The measurement of academic outcomes is seldom straightforward, so Daniels and I talked about the problems with using such indicators as attrition (dropout) rates (a statistics that can be superficially improved simply by lowering academic standards), magazine rankings, financial reserves, enrollments (which likewise can be temporarily increased by lowering standards, likely harmful in the long run), outside research grants received, student outcomes on standardized tests, etc.
Daniels is not only competent but kind and considerate: I once ate breakfast with Mitch at the tony Four Seasons Hotel in Washington when he suddenly got up and started helping understaffed employees bus tables!
Nine years later, Mitch Daniels lives up to his billing. At a time of stagnant national enrollments, Purdue’s are booming, at record highs. Student quality is rising. A remarkable tuition freeze has lowered the inflation-adjusted cost of Purdue by over 20 percent, making it the bargain school in the Big Ten.
He realized higher education’s (including Purdue’s) weaknesses, getting out of activities that Purdue did not do particularly well, ones outsiders could do better and cheaper. For example, Purdue used to run a transportation service, busses to get students around the spacious campus–he ditched that, turning the job over to private providers who were transportation experts. Similarly, as he told me “We did not do online education particularly well.” So he went out and bought Kaplan, a major for-profit provider (for one dollar!) letting it morph into Purdue Global, today educating nearly as many students as attend the main campus in West Lafayette.
He is not a “college for all” president, and freely acknowledges that appropriate learning experiences vary considerably from individual to individual.
Although somewhat constrained by laws and finances, Daniels has started to change the way students pay for college. Mitch correctly thought it strange that relatively financially unsophisticated teenagers amass large amounts of debts to pay for college, rather than sell equity (stock) in themselves, so he has started an Income Share Agreement plan at Purdue that has attracted an increasing number of students who contract to have their tuition (or part of it) at Purdue paid for while attending school in return for giving up a percentage of their postgraduate earnings.
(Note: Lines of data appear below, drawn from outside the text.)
(* ===== verification/InitOrderClaims.v ===== *)
(** * The order of initialisation is right (src/typechecker/init_order.rs)

    The searches find what a [let] needs and what needs itself; the order
    has each [let] once, after those it needs. *)

From stdpp Require Import finite.
From S2P Require Import Prelude InitOrder.
Open Scope nat_scope.

(** ** What is meant *)
Definition mentions (g : Graph) (a b : nat) : Prop := ∃ ts, edges g !! a = Some ts ∧ b ∈ ts.
Definition reads (g : Graph) (a b : nat) : Prop := ∃ node rs, nodes g !! a = Some node ∧ plain node = Some rs ∧ Some b ∈ rs.
(** A [let] needs another: it reads it, or what it runs reaches it. *)
Definition needs_let (g : Graph) (a b : nat) : Prop := is_let g b = true ∧
  match nodes g !! a with
  | Some node => match plain node with Some rs => Some b ∈ rs | None => tc (mentions g) a b end
  | None => False
  end.
Definition step (g : Graph) (a b : nat) : Prop := mentions g a b ∨ reads g a b.

Record well_formed (g : Graph) : Prop := {
  wf_edges : length (edges g) = length (nodes g);
  wf_targets a b : mentions g a b → b < length (nodes g);
  wf_reads a b : reads g a b → b < length (nodes g);
}.

(** ** Paths *)
Section paths.
Context (R : nat → nat → Prop).
Fixpoint chain (a : nat) (l : list nat) : Prop := match l with [] => True | b :: l => R a b ∧ chain b l end.

Lemma chain_over_app a l k : chain a (l ++ k) ↔ chain a l ∧ chain (default a (last l)) k.
Proof.
  revert a. induction l as [|b l IH]; intros a; cbn [app chain]; [naive_solver|]. rewrite IH.
  rewrite last_cons. destruct (last l); naive_solver.
Qed.
Lemma chain_over_snoc a l b : chain a (l ++ [b]) ↔ chain a l ∧ R (default a (last l)) b.
Proof. rewrite chain_over_app. cbn. naive_solver. Qed.
Lemma chain_reaches a l b : chain a l → b ∈ l → tc R a b.
Proof.
  revert a. induction l as [|c l IH]; intros a; cbn; [set_solver|]. intros [H1 H2] [->|Hb]%elem_of_cons; [by apply tc_once|].
  eapply tc_l; [exact H1|by apply IH].
Qed.
Lemma chain_on a l b : chain a l → b ∈ l → last l = Some a → tc R b b.
Proof.
  intros Hc Hb Hl. apply list_elem_of_split in Hb as (A & B & ->). apply chain_over_app in Hc as [HA [Hb HB]].
  assert (tc R a b) as Hab.
  { apply (chain_reaches a (A ++ [b])); [|set_solver]. by apply chain_over_snoc. }
  destruct B as [|x B]; [rewrite last_snoc in Hl; by injection Hl as ->|].
  etrans; [|exact Hab]. apply (chain_reaches b (x :: B)); [done|]. rewrite last_app_cons, last_cons_cons in Hl. by apply last_Some_elem_of in Hl.
Qed.
Lemma chain_between a l i j x y : chain a l → i < j → (a :: l) !! i = Some x → (a :: l) !! j = Some y → tc R x y.
Proof.
  revert a i j. induction l as [|b l IH]; intros a i j Hc Hij Hx Hy.
  - destruct j as [|j]; [lia|]. by destruct j.
  - destruct i as [|i].
    + injection Hx as ->. destruct j as [|j]; [lia|]. cbn in Hy. apply list_elem_of_lookup_2 in Hy. by apply (chain_reaches x (b :: l)).
    + destruct j as [|j]; [lia|]. apply (IH b i j); [apply Hc|lia|done|done].
Qed.

Lemma tc_within (P : nat → Prop) a b : (∀ p x, p = a ∨ P p → R p x → P x) → tc R a b → P b.
Proof.
  intros H Ht. assert (∀ c, tc R c b → c = a ∨ P c → P b) as Hall.
  { intros c. induction 1 as [c d Hcd|c d e Hcd _ IH]; intros Hc; [by apply (H c)|]. apply IH; [done|]. right. by apply (H c). }
  apply (Hall a); auto.
Qed.

(** Where everything in a finite set leads on within it, something leads to
    itself. *)
Lemma leads_round l : l ≠ [] → (∀ x, x ∈ l → ∃ y, y ∈ l ∧ R x y) → ∃ x, x ∈ l ∧ tc R x x.
Proof.
  intros Hne Hon. destruct l as [|a0 l0] eqn:El; [done|]. rewrite <-El in *. assert (a0 ∈ l) as Ha0 by (rewrite El; left).
  assert (∀ k, ∃ w, length w = k ∧ chain a0 w ∧ Forall (λ x, x ∈ l) w) as Hpath.
  { induction k as [|k (w & Hlen & Hc & Hw)]; [by exists []|].
    assert (default a0 (last w) ∈ l) as Hlast.
    { destruct (last w) as [x|] eqn:E; [|done]. apply last_Some_elem_of in E. rewrite Forall_forall in Hw. by apply Hw. }
    destruct (Hon _ Hlast) as (y & Hy & HR). exists (w ++ [y]). rewrite length_app. split_and!; [cbn; lia|by apply chain_over_snoc|].
    apply Forall_app. by split; [|apply Forall_singleton]. }
  destruct (Hpath (length l)) as (w & Hlen & Hc & Hw).
  destruct (list_pigeonhole (a0 :: w) l) as (i & j & x & Hij & Hi & Hj).
  - intros x [->|Hx]%elem_of_cons; [done|]. rewrite Forall_forall in Hw. by apply Hw.
  - cbn. lia.
  - exists x. split; [|by apply (chain_between a0 w i j)].
    apply list_elem_of_lookup_2 in Hi. apply elem_of_cons in Hi as [->|Hx]; [done|]. rewrite Forall_forall in Hw. by apply Hw.
Qed.
End paths.

(** ** Searches *)
Section search.
Context (R : nat → nat → Prop) (start : nat) (keep : nat → Prop).

(** What was found so far, from [start] on: what was looked at, then the
    queue, each found from [start] or an earlier one. *)
Record found (P : list nat) (s : Search) : Prop := {
  fo_nodup : NoDup (P ++ queue s);
  fo_dom x : is_Some (from s !! x) ↔ x ∈ P ++ queue s ∧ keep x;
  fo_from x p : from s !! x = Some p → R p x ∧
    (p = start ∨ ∃ i j, i < j ∧ (P ++ queue s) !! i = Some p ∧ (P ++ queue s) !! j = Some x);
}.

Lemma found_note P s node t : found P s → node = start ∨ node ∈ P → R node t → keep t →
  let s' := note_target node s t in
  found P s' ∧ (∃ more, queue s' = queue s ++ more) ∧ t ∈ P ++ queue s' ∧ ∀ x, x ∈ P ++ queue s' → x ∈ P ++ queue s ∨ R node x.
Proof.
  intros Hf Hn HR Hk. unfold note_target. destruct (from s !! t) as [p|] eqn:E; cbn zeta.
  - split_and!; [done|exists []; by rewrite app_nil_r| |by left]. apply (fo_dom _ _ Hf). eauto.
  - assert (t ∉ P ++ queue s) as Ht.
    { intros Hin. assert (is_Some (from s !! t)) as [? ?] by (by apply (fo_dom _ _ Hf)). congruence. }
    cbn [from queue]. split_and!; [|by exists [t]|set_solver|set_solver]. split; cbn [from queue]; rewrite app_assoc.
    + apply NoDup_app. split_and!; [apply Hf| |by apply NoDup_singleton]. intros x Hx ->%list_elem_of_singleton. done.
    + intros x. rewrite elem_of_app, list_elem_of_singleton. destruct (decide (t = x)) as [->|Hne].
      * rewrite lookup_insert_eq. split; [by split; [right|]|eauto].
      * rewrite lookup_insert_ne by done. rewrite (fo_dom _ _ Hf). naive_solver.
    + intros x p. destruct (decide (t = x)) as [->|Hne].
      * rewrite lookup_insert_eq. intros [= <-]. split; [done|]. destruct Hn as [->|Hn]; [by left|right].
        apply list_elem_of_lookup_1 in Hn as [i Hi]. pose proof (lookup_lt_Some _ _ _ Hi).
        exists i, (length (P ++ queue s)). rewrite length_app. split_and!; [lia| |].
        { rewrite lookup_app_l by (rewrite length_app; lia). by rewrite lookup_app_l. }
        { by rewrite <-length_app, lookup_app_r, Nat.sub_diag by lia. }
      * rewrite lookup_insert_ne by done. intros Hp. destruct (fo_from _ _ Hf x p Hp) as [? [->|(i & j & Hij & Hi & Hj)]]; [by split; [|left]|].
        split; [done|right]. exists i, j. split_and!; [done|by apply lookup_app_l_Some..].
Qed.

Lemma found_notes P node ts : ∀ s, found P s → node = start ∨ node ∈ P → Forall (R node) ts → Forall keep ts →
  let s' := foldl (note_target node) s ts in
  found P s' ∧ (∃ more, queue s' = queue s ++ more) ∧ Forall (λ t, t ∈ P ++ queue s') ts ∧ ∀ x, x ∈ P ++ queue s' → x ∈ P ++ queue s ∨ R node x.
Proof.
  induction ts as [|t ts IH]; intros s Hf Hn HR Hk; cbn [foldl]; [split_and!; [done|exists []; by rewrite app_nil_r|done|by left]|].
  apply Forall_cons in HR as [HRt HR], Hk as [Hkt Hk]. destruct (found_note P s node t Hf Hn HRt Hkt) as (Hf1 & [m1 E1] & Ht & Hx1).
  destruct (IH _ Hf1 Hn HR Hk) as (Hf2 & [m2 E2] & Hts & Hx2). split_and!; [done|exists (m1 ++ m2); by rewrite E2, E1, app_assoc| |].
  - constructor; [|done]. rewrite E2. set_solver.
  - intros x [Hx|?]%Hx2; [by apply Hx1|by right].
Qed.

(** The next of the queue is looked at. *)
Lemma found_pop P s x rest : found P s → queue s = x :: rest → found (P ++ [x]) (mkSearch (from s) rest).
Proof.
  intros Hf Hq. pose proof Hf as [Hnd Hdom Hfr]. rewrite Hq in *.
  assert (P ++ x :: rest = (P ++ [x]) ++ rest) as E by (by rewrite <-app_assoc). rewrite E in *. by split.
Qed.

Lemma found_size P s : found P s → (∀ x, x ∈ P ++ queue s → keep x) → size (from s) = length (P ++ queue s).
Proof.
  intros Hf Hk. rewrite <-size_dom. rewrite <-(size_list_to_set (C := gset nat)) by apply Hf. f_equal. apply set_eq. intros x.
  rewrite elem_of_dom, elem_of_list_to_set, (fo_dom _ _ Hf). naive_solver.
Qed.

(** The way back. *)
Lemma walk_back_finds P s : found P s → (∀ x, x ∈ P ++ queue s → keep x) →
  ∀ j x fuel way, (P ++ queue s) !! j = Some x → j < fuel →
  ∃ b, walk_back fuel (from s) start x way = Some (way ++ b) ∧ chain R start (reverse b ++ [x]).
Proof.
  intros Hf Hk. induction j as [j IH] using lt_wf_ind. intros x fuel way Hj Hlt. destruct fuel as [|fuel]; [lia|]. cbn [walk_back].
  assert (x ∈ P ++ queue s) as Hx by (by apply list_elem_of_lookup_2 in Hj).
  assert (is_Some (from s !! x)) as [p Hp] by (apply (fo_dom _ _ Hf); auto). rewrite Hp. cbn [mbind option_bind].
  destruct (fo_from _ _ Hf x p Hp) as [HR Hcase]. destruct (p =? start) eqn:E.
  - apply Nat.eqb_eq in E as ->. exists []. by rewrite app_nil_r.
  - apply Nat.eqb_neq in E. destruct Hcase as [|(i & j' & Hij & Hi & Hj')]; [done|].
    assert (j' = j) as -> by (eapply NoDup_lookup; [apply Hf|done|done]).
    destruct (IH i Hij p fuel (way ++ [p]) Hi ltac:(lia)) as (b & Hb & Hc). exists (p :: b). rewrite Hb, <-app_assoc. split; [done|].
    rewrite reverse_cons. apply chain_over_snoc. split; [done|]. by rewrite last_snoc.
Qed.

(** All that was found is reached. *)
Lemma found_reached P s : found P s → (∀ x, x ∈ P ++ queue s → keep x ∨ x = start) → ∀ x, x ∈ P ++ queue s → x = start ∨ tc R start x.
Proof.
  intros Hf Hk x Hx. apply list_elem_of_lookup_1 in Hx as [j Hj]. revert x Hj. induction j as [j IH] using lt_wf_ind. intros x Hj.
  assert (x ∈ P ++ queue s) as Hx by (by apply list_elem_of_lookup_2 in Hj). destruct (Hk x Hx) as [Hkx|]; [right|by left].
  assert (is_Some (from s !! x)) as [p Hp] by (apply (fo_dom _ _ Hf); auto).
  destruct (fo_from _ _ Hf x p Hp) as [HR [->|(i & j' & Hij & Hi & Hj')]]; [by apply tc_once|].
  assert (j' = j) as -> by (eapply NoDup_lookup; [apply Hf|done|done]).
  destruct (IH i Hij p Hi) as [->|Ht]; [by apply tc_once|]. eapply tc_r; done.
Qed.
End search.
For all the purely economic successes Purdue has mounted (running budget surpluses every year, for example), Daniels seems to agree with something I feel: when he started at Purdue in 2013 the key problem in higher education was affordability and rising costs. Today, equally important is the threat from a breakdown in intellectual diversity–robust debates on the direction society should be moving. Purdue was a very early pioneer in adopting the Chicago Principles favoring unfettered and robust debates on campus on hot button issues. No Cancel Culture or Wokeness at Purdue.
Daniels has also emphasized expansion in the STEM (science, technology, engineering, and math) areas. Purdue’s historic reputation was that of a good engineering school, and the nation needs more scientists, engineers, computer gurus. Purdue is pouring new resources into those areas. Although he did not say it, I suspect that he is content on having cross-state rival Indiana University excel in, for example, music composition, vocal performance, or journalism. He appropriately seems gratified that Purdue is riding a wave of high demand for scientists.
We talked about being a university president. I observed that several other Big Ten schools had actually ousted their presidents in the last decade or so–Penn State, Michigan, Michigan State, and Ohio State come to mind. He commented that with just nine years tenure at Purdue, he now had the greatest seniority of all Big Ten presidents.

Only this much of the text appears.